**What you have to do:**
Retype only the lines at the head of the records, first through the one with "and the page itself", exactly as written.

*** Material to process ***

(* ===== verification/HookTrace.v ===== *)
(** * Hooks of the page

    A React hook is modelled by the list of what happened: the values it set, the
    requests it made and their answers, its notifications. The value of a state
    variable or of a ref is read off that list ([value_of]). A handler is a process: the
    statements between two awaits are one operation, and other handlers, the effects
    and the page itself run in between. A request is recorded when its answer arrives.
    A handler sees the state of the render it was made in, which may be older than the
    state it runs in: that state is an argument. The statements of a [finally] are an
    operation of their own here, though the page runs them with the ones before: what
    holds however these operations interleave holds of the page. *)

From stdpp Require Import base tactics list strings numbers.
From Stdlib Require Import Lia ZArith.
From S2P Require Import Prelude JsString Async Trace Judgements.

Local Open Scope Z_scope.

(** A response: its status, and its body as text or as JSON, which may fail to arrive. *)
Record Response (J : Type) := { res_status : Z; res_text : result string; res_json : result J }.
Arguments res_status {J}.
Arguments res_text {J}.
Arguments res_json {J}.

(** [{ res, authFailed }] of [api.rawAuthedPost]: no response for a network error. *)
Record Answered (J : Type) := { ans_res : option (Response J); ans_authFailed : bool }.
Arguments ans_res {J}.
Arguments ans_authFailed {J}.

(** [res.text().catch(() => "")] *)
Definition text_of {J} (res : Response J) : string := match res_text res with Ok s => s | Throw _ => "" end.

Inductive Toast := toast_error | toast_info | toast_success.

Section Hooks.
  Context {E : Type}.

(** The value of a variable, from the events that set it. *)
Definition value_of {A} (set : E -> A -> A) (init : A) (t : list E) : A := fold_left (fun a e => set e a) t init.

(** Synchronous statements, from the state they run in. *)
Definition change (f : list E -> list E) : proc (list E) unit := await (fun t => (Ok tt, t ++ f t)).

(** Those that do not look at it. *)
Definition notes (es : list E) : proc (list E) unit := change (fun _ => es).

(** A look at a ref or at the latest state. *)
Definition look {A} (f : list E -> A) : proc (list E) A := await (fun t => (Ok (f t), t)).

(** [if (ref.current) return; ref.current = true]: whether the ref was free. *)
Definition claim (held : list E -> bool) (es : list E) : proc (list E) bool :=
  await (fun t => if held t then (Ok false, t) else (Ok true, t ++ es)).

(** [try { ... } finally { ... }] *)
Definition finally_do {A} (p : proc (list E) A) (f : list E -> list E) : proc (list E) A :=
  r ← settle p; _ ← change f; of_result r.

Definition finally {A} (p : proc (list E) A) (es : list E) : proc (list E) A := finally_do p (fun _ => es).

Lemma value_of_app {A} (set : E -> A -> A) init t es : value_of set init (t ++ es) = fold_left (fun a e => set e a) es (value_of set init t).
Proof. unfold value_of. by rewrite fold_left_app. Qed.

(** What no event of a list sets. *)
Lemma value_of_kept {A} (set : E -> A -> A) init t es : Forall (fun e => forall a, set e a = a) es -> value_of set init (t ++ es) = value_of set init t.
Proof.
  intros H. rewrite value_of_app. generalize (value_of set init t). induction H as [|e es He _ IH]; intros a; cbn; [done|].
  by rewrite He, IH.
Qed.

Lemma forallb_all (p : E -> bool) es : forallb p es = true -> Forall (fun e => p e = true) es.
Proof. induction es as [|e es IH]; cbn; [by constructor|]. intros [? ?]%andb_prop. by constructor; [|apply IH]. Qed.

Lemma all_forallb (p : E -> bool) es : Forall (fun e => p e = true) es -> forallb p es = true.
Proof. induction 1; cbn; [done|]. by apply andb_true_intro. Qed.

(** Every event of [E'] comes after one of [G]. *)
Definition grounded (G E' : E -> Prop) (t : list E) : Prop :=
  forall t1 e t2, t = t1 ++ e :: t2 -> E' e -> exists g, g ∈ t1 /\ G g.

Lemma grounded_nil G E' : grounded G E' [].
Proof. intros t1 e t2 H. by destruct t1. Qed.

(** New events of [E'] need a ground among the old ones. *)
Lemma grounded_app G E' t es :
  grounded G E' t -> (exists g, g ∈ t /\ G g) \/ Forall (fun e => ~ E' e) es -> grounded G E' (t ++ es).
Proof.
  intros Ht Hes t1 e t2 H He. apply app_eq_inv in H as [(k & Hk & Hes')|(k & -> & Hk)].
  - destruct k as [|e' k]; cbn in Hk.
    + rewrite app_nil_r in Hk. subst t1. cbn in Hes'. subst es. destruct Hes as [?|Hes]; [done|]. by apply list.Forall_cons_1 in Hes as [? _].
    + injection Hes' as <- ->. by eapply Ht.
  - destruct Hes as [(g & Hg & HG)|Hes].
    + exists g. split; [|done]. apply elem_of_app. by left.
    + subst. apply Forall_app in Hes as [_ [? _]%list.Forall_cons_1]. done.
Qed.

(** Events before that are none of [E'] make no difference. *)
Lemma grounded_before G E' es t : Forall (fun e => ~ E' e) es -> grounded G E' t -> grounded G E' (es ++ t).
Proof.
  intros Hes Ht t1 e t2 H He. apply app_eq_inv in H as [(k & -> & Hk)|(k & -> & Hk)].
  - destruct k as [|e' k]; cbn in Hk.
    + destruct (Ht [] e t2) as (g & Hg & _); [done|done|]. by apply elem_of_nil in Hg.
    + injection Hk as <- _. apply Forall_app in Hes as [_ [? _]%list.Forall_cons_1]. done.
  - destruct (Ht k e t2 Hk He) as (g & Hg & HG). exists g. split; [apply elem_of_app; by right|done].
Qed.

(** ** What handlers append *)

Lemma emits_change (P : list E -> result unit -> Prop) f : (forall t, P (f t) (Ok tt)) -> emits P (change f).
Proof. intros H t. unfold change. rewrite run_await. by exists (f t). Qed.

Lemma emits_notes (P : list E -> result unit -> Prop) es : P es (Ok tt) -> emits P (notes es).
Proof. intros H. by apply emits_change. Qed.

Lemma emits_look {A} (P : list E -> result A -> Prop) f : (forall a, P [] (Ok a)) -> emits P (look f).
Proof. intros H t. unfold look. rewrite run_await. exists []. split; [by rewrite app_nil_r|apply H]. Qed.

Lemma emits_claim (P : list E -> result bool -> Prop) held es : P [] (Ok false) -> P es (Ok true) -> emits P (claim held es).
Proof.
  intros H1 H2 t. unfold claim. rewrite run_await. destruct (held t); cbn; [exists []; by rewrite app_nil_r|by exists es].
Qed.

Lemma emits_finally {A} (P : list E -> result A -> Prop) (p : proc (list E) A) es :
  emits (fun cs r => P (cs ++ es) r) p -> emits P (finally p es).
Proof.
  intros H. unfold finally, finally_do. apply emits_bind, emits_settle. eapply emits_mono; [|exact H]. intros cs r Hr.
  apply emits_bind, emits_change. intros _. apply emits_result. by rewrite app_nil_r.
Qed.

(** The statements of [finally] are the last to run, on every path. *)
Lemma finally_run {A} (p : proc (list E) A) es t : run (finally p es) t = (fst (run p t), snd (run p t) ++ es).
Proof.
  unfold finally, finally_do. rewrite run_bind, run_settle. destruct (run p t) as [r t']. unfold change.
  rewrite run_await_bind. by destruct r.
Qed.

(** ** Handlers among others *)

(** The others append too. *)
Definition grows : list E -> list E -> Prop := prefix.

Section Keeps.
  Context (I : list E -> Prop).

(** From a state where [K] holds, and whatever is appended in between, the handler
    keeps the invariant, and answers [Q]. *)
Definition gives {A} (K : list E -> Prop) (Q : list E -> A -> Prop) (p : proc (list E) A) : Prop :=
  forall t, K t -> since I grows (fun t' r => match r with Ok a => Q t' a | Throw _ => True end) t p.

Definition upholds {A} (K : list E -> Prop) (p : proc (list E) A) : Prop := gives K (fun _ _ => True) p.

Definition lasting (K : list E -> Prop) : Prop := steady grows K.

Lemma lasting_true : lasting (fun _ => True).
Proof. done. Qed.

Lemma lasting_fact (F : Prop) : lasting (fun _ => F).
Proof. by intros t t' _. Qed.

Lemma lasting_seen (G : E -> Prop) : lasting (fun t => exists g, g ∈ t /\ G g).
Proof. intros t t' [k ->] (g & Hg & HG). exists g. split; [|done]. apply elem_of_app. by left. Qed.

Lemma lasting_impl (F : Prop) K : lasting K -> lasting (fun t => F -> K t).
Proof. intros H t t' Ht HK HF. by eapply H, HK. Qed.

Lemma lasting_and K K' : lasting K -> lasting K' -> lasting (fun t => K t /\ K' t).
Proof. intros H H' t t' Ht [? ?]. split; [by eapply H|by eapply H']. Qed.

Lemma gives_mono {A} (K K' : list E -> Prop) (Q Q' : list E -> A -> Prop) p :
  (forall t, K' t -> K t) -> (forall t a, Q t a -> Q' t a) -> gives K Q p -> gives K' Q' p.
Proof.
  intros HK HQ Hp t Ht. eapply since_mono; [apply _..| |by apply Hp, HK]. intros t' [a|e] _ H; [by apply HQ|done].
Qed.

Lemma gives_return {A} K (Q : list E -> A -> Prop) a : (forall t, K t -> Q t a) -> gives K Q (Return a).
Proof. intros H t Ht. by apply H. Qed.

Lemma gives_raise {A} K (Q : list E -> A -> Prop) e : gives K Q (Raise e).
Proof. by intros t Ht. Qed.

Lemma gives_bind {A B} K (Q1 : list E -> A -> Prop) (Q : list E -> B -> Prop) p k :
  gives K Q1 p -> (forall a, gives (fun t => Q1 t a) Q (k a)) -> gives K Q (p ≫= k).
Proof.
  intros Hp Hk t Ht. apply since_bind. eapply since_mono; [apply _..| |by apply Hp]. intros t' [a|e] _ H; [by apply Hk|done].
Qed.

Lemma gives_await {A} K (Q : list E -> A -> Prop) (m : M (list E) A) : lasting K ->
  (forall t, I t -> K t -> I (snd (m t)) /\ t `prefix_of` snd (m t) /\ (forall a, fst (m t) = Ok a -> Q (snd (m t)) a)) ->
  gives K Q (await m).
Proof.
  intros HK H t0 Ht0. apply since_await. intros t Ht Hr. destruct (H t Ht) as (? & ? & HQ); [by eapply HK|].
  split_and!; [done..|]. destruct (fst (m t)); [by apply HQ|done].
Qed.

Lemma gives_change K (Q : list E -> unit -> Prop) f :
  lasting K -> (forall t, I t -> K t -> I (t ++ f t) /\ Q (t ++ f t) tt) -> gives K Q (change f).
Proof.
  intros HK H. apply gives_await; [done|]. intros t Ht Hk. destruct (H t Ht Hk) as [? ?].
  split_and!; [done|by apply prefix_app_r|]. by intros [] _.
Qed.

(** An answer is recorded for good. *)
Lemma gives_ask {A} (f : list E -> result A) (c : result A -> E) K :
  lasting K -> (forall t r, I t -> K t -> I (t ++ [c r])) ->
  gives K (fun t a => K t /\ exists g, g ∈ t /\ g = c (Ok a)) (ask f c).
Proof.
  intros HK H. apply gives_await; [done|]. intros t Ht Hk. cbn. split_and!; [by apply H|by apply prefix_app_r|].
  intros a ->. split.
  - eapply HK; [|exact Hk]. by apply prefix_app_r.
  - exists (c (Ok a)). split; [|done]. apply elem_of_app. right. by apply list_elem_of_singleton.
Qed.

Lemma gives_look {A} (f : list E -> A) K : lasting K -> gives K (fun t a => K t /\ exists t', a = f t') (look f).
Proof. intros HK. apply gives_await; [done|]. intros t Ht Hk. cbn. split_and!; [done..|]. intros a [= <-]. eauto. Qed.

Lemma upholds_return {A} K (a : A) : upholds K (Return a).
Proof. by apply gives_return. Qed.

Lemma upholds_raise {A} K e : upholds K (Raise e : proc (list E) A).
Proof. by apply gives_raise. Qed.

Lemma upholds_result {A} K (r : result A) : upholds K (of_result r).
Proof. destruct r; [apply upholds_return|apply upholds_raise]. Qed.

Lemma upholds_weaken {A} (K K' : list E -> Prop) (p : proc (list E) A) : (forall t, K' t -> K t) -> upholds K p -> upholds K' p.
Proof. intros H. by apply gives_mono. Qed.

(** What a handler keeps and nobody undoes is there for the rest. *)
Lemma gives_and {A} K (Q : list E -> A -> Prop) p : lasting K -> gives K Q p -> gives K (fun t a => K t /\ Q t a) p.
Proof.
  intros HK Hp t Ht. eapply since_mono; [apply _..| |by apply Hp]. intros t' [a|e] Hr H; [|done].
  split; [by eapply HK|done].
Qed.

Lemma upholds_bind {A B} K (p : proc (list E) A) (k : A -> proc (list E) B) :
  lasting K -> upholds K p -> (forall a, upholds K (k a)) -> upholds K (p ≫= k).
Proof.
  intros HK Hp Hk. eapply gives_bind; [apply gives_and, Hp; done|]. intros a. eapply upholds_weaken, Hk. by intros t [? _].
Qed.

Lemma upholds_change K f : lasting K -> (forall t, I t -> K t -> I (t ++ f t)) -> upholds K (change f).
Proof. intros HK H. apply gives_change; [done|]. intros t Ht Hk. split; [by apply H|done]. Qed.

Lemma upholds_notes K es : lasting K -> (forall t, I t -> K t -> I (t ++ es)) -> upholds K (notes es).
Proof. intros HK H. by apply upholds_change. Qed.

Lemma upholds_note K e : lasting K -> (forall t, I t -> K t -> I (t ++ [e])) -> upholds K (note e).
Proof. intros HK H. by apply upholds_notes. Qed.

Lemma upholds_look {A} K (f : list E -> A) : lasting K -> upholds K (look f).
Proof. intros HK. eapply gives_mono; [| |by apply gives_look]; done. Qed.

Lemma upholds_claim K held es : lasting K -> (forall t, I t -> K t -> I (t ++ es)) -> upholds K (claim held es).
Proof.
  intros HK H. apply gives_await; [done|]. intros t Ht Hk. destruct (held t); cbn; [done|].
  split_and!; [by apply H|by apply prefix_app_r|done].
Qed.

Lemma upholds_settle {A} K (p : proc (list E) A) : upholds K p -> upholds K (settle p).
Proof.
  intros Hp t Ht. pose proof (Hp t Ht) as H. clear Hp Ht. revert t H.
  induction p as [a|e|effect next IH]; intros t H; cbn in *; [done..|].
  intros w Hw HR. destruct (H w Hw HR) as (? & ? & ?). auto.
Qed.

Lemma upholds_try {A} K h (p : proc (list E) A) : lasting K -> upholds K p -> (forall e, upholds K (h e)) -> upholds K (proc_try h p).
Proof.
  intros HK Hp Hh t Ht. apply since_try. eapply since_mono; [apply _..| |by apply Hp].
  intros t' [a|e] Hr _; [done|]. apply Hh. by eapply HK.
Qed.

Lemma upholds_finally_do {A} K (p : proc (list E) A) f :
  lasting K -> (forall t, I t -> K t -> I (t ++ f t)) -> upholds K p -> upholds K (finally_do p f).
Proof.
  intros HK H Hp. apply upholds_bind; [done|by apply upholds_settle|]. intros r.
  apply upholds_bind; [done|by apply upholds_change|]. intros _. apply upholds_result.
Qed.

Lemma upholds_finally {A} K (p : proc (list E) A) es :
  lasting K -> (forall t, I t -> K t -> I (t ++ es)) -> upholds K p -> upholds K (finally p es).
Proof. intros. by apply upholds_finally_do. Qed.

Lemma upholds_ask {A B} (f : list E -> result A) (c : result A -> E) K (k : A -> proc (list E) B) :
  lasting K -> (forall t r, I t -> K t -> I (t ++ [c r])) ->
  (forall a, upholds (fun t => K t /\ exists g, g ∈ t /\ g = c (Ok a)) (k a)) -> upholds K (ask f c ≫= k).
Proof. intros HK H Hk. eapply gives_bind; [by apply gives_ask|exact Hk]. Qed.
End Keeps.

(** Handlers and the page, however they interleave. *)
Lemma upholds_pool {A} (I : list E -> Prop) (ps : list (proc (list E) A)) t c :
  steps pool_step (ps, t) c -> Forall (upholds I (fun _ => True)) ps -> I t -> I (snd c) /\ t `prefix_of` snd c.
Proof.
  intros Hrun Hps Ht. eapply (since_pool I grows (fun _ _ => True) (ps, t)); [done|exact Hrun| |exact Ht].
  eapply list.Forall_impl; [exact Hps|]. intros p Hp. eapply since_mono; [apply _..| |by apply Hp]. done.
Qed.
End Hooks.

***

**Written response:**
(* ===== verification/HookTrace.v ===== *)
(** * Hooks of the page

    A React hook is modelled by the list of what happened: the values it set, the
    requests it made and their answers, its notifications. The value of a state
    variable or of a ref is read off that list ([value_of]). A handler is a process: the
    statements between two awaits are one operation, and other handlers, the effects
    and the page itself run in between. A request is recorded when its answer arrives.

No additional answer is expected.